# What the task requires:
Go through the data line by line. Copy each one holding the string "Hfull".

(Collected data entries)
-------
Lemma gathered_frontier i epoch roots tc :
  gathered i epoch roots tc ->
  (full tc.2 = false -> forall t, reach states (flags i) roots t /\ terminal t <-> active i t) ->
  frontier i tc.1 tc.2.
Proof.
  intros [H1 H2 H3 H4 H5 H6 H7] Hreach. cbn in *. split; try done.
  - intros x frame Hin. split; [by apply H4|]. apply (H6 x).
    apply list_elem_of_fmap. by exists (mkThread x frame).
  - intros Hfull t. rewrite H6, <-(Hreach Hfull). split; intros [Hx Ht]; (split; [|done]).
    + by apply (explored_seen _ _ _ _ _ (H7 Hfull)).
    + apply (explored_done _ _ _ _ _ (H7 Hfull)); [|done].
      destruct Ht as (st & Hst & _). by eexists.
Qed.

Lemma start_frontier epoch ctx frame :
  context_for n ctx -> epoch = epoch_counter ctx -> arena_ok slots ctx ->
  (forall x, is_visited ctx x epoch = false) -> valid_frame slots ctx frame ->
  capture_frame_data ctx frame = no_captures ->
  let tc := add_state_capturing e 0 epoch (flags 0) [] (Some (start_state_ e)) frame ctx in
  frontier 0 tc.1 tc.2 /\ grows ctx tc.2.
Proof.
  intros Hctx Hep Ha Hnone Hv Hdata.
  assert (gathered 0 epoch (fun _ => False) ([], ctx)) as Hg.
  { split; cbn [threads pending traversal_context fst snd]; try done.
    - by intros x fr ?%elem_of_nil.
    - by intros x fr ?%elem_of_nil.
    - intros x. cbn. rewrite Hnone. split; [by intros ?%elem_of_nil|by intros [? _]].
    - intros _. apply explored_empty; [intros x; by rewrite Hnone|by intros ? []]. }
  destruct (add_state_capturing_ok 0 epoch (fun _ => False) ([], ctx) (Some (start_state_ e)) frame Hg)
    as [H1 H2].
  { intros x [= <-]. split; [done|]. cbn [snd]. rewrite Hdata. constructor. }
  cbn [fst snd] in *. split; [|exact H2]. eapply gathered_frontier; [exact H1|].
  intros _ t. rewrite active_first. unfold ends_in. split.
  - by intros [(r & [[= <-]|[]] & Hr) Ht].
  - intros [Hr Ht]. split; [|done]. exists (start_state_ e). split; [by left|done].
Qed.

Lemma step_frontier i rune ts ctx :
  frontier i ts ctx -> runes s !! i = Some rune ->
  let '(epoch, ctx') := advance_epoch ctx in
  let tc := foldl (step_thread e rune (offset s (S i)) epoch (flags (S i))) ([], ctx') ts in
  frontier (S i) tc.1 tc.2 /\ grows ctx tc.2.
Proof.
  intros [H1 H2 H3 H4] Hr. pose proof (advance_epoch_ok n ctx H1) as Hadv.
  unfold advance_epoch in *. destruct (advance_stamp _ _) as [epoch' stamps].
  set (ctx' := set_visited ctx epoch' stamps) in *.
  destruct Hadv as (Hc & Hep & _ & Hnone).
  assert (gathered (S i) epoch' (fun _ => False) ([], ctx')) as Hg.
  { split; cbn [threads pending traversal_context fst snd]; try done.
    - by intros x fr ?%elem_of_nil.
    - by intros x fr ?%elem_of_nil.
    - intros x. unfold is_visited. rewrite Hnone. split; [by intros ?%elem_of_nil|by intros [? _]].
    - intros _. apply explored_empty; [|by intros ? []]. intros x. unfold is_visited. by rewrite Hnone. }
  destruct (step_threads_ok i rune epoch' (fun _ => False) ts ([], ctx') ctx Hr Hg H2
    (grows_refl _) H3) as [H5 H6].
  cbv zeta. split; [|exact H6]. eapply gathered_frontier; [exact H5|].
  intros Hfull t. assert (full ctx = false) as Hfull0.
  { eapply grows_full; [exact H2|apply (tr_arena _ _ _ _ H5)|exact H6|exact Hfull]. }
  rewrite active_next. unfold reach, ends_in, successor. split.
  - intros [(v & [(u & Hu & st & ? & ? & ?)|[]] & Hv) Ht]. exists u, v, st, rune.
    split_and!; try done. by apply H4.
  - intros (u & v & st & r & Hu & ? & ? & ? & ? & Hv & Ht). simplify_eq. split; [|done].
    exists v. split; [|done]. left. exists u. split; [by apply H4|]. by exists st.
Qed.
-------
# Exercise solution:
  - intros Hfull t. rewrite H6, <-(Hreach Hfull). split; intros [Hx Ht]; (split; [|done]).
    + by apply (explored_seen _ _ _ _ _ (H7 Hfull)).
    + apply (explored_done _ _ _ _ _ (H7 Hfull)); [|done].
  intros Hfull t. assert (full ctx = false) as Hfull0.
  { eapply grows_full; [exact H2|apply (tr_arena _ _ _ _ H5)|exact H6|exact Hfull]. }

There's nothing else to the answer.